Solar Geometry
The calculations of PVsyst use simplified expressions (accuracy some few arc-minutes).
If you need more accurate calculations you can refer to the site of the US navy:
http://aa.usno.navy.mil/faq/docs/SunApprox.php
Here are some definitions and calculations (see also the corresponding variables names in the simulation):
Time definitions
| Ecliptic angle (Ecl) | Tilt of the earth's axis with respect to the ecliptic plane = 23° 26' (or 23.433°). |
| Declination (Decl) | is the angle between the earth's rotation axis and the earth-sun line. Computed using NoDay = Day of year from 1st January the year's origin (around 21 of March) : NoDayOrig = 79 + (Year MOD 4) / 4 (i.e. 79, 79.25, 79.5, 79.75 and the number of days in the year NDaysY (365, or 366 for leap years) Decl = ArcSin ( sin(Ecl) * sin (2*π * (NoDay - NoDayOrig) / NDaysY) ) If (NoDay > 172) then Decl = Decl + 1.5 * sin( 2*π * (NoDay-173) / NDaysY) |
| Equation of Time (TE) | Correction between Solar Time and "constant" time, due to the ellipticity of the earth's trajectory and the Obliquity of the earth's axis (Ecliptic angle). Let us define the year angle YAngle = 2 * π * (NoDay-1) / 365.25 TE = 0.0072 * Cos (YAngle) - 0.0528 * Cos (2*YAngle ) - 0.0012 * Cos (3*YAngle ) - 0.1229 * Sin (YAngle) - 0.1565 * Sin (2*YAngle) - 0.0041 * Sin (3*YAngle) |
| Diff Hleg-Hsol | Difference between Legal time and Solar time DHLegHSol = TimeZone - Longitude[°] / 15 - TE [hours] |
| Solar Time (ST) | ST = Legal Time [hour of day] - DHLegHSol |
| Hourly Angle (HA) | Projection on the equator plane of the sun's direction with respect to latitude of the site (sun at midday) HA = 15° * (ST - 12) angle with respect to midday |
Sun's position geometry
| Sun height (HSun) | Angle between the sun's direction and the horizontal plane \(\sin (HSun) = -\sin (Lat) * \sin (Decl) + \cos (Lat) * \cos (Decl) * \cos (HA)\) |
| Sun azimuth (AzSun) | Angle with respect to south in the Northern hemisphere, and the North in the Southern Hemisphere (opposite to the Architect's convention, but largely adopted in the Solar Industry).
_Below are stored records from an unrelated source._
(* ===== verification/VmInstr.v ===== *)
(** * Virtual machine code (src/backend/vm/vminstr.h)

    Opcodes, operand types, the [vm_code] record with its operand union, and
    the [PAD8] macro of include/kcs.h. *)

From stdpp Require Import base list numbers decidable strings.
From Stdlib Require Import ZArith Lia.
From S2P Require Import Prelude CType.

Local Open Scope Z_scope.

(** [enum vm_opcode]. *)
Inductive opcode : Set :=
  | VM_NOP | VM_LABEL | VM_HALT | VM_STORE | VM_FZERO | VM_CALL | VM_RET | VM_CLUP
  | VM_CLPOP | VM_ENTER | VM_DEREF | VM_CAST | VM_ALLOCA | VM_JMP | VM_JZ | VM_JNZ
  | VM_PUSH | VM_POP | VM_DEPOP | VM_NOT | VM_NEG | VM_ADD | VM_SUB | VM_MUL | VM_DIV
  | VM_MOD | VM_AND | VM_OR | VM_XOR | VM_SHL | VM_SHR | VM_EQ | VM_NE | VM_GE | VM_GT
  | VM_LE | VM_LT | VM_INC | VM_DEC | VM_JMPTBL | VM_TBL_ENTRY | VM_GLOBAL | VM_REFLIB
  | VM_SAVE_RETVAL | VM_SETJMP | VM_LONGJMP.
#[export] Instance opcode_eq_dec : EqDecision opcode.
Proof. solve_decision. Defined.

(** [enum vm_optype]. *)
Inductive optype : Set :=
  | VMOP_NONE | VMOP_LABEL | VMOP_INT8 | VMOP_INT16 | VMOP_INT32 | VMOP_INT64
  | VMOP_UINT8 | VMOP_UINT16 | VMOP_UINT32 | VMOP_UINT64 | VMOP_FLT | VMOP_DBL
  | VMOP_LDBL | VMOP_CHARP | VMOP_VARI | VMOP_VARU | VMOP_VARFL | VMOP_VAROBJ
  | VMOP_ADDR | VMOP_FUNCNAME | VMOP_FUNCADDR | VMOP_BUILTIN.
#[export] Instance optype_eq_dec : EqDecision optype.
Proof. solve_decision. Defined.

(** The enumerators in order; the position is the value. *)
Definition opcodes : list opcode :=
  [VM_NOP; VM_LABEL; VM_HALT; VM_STORE; VM_FZERO; VM_CALL; VM_RET; VM_CLUP;
   VM_CLPOP; VM_ENTER; VM_DEREF; VM_CAST; VM_ALLOCA; VM_JMP; VM_JZ; VM_JNZ;
   VM_PUSH; VM_POP; VM_DEPOP; VM_NOT; VM_NEG; VM_ADD; VM_SUB; VM_MUL; VM_DIV;
   VM_MOD; VM_AND; VM_OR; VM_XOR; VM_SHL; VM_SHR; VM_EQ; VM_NE; VM_GE; VM_GT;
   VM_LE; VM_LT; VM_INC; VM_DEC; VM_JMPTBL; VM_TBL_ENTRY; VM_GLOBAL; VM_REFLIB;
   VM_SAVE_RETVAL; VM_SETJMP; VM_LONGJMP].

Definition optypes : list optype :=
  [VMOP_NONE; VMOP_LABEL; VMOP_INT8; VMOP_INT16; VMOP_INT32; VMOP_INT64;
   VMOP_UINT8; VMOP_UINT16; VMOP_UINT32; VMOP_UINT64; VMOP_FLT; VMOP_DBL;
   VMOP_LDBL; VMOP_CHARP; VMOP_VARI; VMOP_VARU; VMOP_VARFL; VMOP_VAROBJ;
   VMOP_ADDR; VMOP_FUNCNAME; VMOP_FUNCADDR; VMOP_BUILTIN].

Fixpoint index_of {A} `{EqDecision A} (x : A) (l : list A) : nat :=
  match l with [] => O | y :: l => if decide (x = y) then O else S (index_of x l) end.

Definition opcode_code (o : opcode) : Z := Z.of_nat (index_of o opcodes).
Definition optype_code (o : optype) : Z := Z.of_nat (index_of o optypes).
Definition opcode_of_code (z : Z) : option opcode :=
  if z <? 0 then None else opcodes !! Z.to_nat z.
Definition optype_of_code (z : Z) : option optype :=
  if z <? 0 then None else optypes !! Z.to_nat z.

(** The machine integer an operand type stands for; None for the others. *)
Definition int_optype (o : optype) : option ity :=
  match o with
  | VMOP_INT8 => Some I8 | VMOP_INT16 => Some I16 | VMOP_INT32 => Some I32
  | VMOP_INT64 => Some I64 | VMOP_UINT8 => Some U8 | VMOP_UINT16 => Some U16
  | VMOP_UINT32 => Some U32 | VMOP_UINT64 => Some U64 | _ => None
  end.

(** [struct vm_address]; [func] is the index of the resolved builtin, None
    for a null function pointer. *)
Record vm_address : Set := VmAddress {
  a_name : list Z;
  a_global : bool;
  a_index : Z;
  a_base : Z;
  a_offset : Z;
  a_size : Z;
  a_func : option Z
}.
#[export] Instance vm_address_eq_dec : EqDecision vm_address.
Proof. solve_decision. Defined.

(** A zero-initialised address. *)
Definition addr0 : vm_address := VmAddress [] false 0 0 0 0 None.

(** [union vm_imm]: the bits of a number (the members [byte], [word], [dword],
    [qword], [f], [d] and [ld] overlay each other), or a string, which is
    always a pointer [prog->global + index] into the string area. *)
Inductive vm_imm : Set :=
  | ImmBits (bits : Z)
  | ImmStr (index : Z).
#[export] Instance vm_imm_eq_dec : EqDecision vm_imm.
Proof. solve_decision. Defined.

(** The operand union [d] of [struct vm_code], as its active member.
    [DNone] is an instruction whose initialiser names no member. *)
Inductive payload : Set :=
  | DNone
  | DLabel (lindex : Z)
  | DSize (size : Z)
  | DName (name : list Z)
  | DCast (src dst : ctype)
  | DAddr (addr : vm_address)
  | DImm (imm : vm_imm).
#[export] Instance payload_eq_dec : EqDecision payload.
Proof. solve_decision. Defined.

(** [struct vm_code]. *)
Record vm_code : Set := VmCode {
  c_index : Z;
  c_opcode : opcode;
  c_type : optype;
  c_d : payload
}.
#[export] Instance vm_code_eq_dec : EqDecision vm_code.
Proof. solve_decision. Defined.

(** [(struct vm_code){ .opcode = o, .type = t, .d = d }]. *)
Definition mkcode (o : opcode) (t : optype) (d : payload) : vm_code := VmCode 0 o t d.

(** Reads of a member of the union; reading another member than the active
    one is outside the model. *)
Definition d_addr (c : vm_code) : outcome vm_address :=
  match c_d c with DAddr a => Ok a | _ => Undef "union member addr" end.
Definition d_size (c : vm_code) : outcome Z :=
  match c_d c with DSize n => Ok n | _ => Undef "union member size" end.
Definition d_imm (c : vm_code) : outcome vm_imm :=
  match c_d c with DImm i => Ok i | _ => Undef "union member imm" end.
Definition d_cast (c : vm_code) : outcome (ctype * ctype) :=
  match c_d c with DCast s d => Ok (s, d) | _ => Undef "union member cast" end.

(** [PAD_N] and [PAD8] of kcs.h; [%] is the C remainder. *)
Definition pad_n (size n : Z) : Z :=
  if size <? n then n else size + Z.rem (n - Z.rem size n) n.
Definition pad8 (size : Z) : Z := pad_n size 8.

(** ** Lemmas *)

Lemma index_of_lookup {A} `{EqDecision A} (x : A) l : x ∈ l → l !! index_of x l = Some x.
Proof.
  induction l as [|y l IH]; intros Hx; [by apply not_elem_of_nil in Hx|].
  simpl. destruct (decide (x = y)) as [->|]; [done|].
  apply elem_of_cons in Hx as [?|?]; [done|]. by apply IH.
Qed.

Lemma opcode_of_code_code o : opcode_of_code (opcode_code o) = Some o.
Proof. by destruct o. Qed.
Lemma optype_of_code_code o : optype_of_code (optype_code o) = Some o.
Proof. by destruct o. Qed.
Lemma opcode_code_byte o : 0 ≤ opcode_code o < 256.
Proof. destruct o; vm_compute; split; congruence. Qed.
Lemma optype_code_byte o : 0 ≤ optype_code o < 256.
Proof. destruct o; vm_compute; split; congruence. Qed.

Lemma pad8_spec n : 0 ≤ n →
  8 ≤ pad8 n ∧ n ≤ pad8 n ∧ pad8 n < n + 8 + (if n =? 0 then 1 else 0) ∧ pad8 n mod 8 = 0.
Proof.
  intros Hn. unfold pad8, pad_n. rewrite (Z.rem_mod_nonneg n 8) by lia.
  pose proof (Z.mod_pos_bound n 8 ltac:(lia)) as Hb.
  rewrite Z.rem_mod_nonneg by lia.
  destruct (Z.ltb_spec n 8), (Z.eqb_spec n 0); repeat split; try lia;
    Z.div_mod_to_equations; lia.
Qed.

Lemma pad8_small n : n ≤ 8 → pad8 n = 8.
Proof.
  intros. unfold pad8, pad_n. destruct (Z.ltb_spec n 8); [done|].
  by assert (n = 8) as -> by lia.
Qed.

Lemma pad8_aligned n : 8 ≤ n → n mod 8 = 0 → pad8 n = n.
Proof.
  intros. unfold pad8, pad_n. destruct (Z.ltb_spec n 8); [lia|].
  rewrite (Z.rem_mod_nonneg n 8) by lia. rewrite H0. rewrite Z.sub_0_r. simpl.
  change (Z.rem 8 8) with 0. lia.
Qed.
The azimuth is counted positively towards West (counterclockwise in the Northern hemisphere, clockwise in the southern hemisphere) \(\sin (AzSun) = \cos (Decl) * \sin(HA) / \cos (HSun)\) |
Collector plane geometry
| Plane tilt (TiltPl) | Angle between the collector plane and the ground plane. |
| Plane azimuth (AzimPl) | Angle of the perpendicular to the base of the collector plane and the south (in northern hemisphere) or the north (in the southern hemisphere). |
| Incidence Angle | Angle between the sun's ray and the normal to the plane \(\cos (IA) = \cos (AzSun - AzimPl) * \cos (HSun) * \sin (InclPl) + \sin (HSun) * \cos (InclPl)\) |
| Profile angle (PrfAng) | Used in rows arrangements or tracking: angle between the plane passing by the base of the collector and the sun, and the ground plane \(PrfAng = \arctan ( \tan(HSun) / \cos (AzSun - AzimPl))\) |
| Baseline slope | Angle between the base of a "table" of collectors, and the horizontal. A not null baseline slope involves a modification of the real Tilt and Azimuth of the plane. |
Tracking systems
| Axis tilt | Tilt of the axis with respect to the horizontal |
| Axis azimuth | Angle between the axis direction and the South (or North). |
| Phi orientation | In one-axis systems, angle between the tracking plane and the "rest position". With horizontal axis: the "rest position" is the horizontal With tilted axis: the "rest position" is the direction of the axis azimuth. |
| NB: | The "N/S horizontal axis" means a tracking from east to west. |
| Backtracking angle | Phi angle corresponding to the limit of shading from one tracker to another one. The backtracking angle is depending on the sun position. |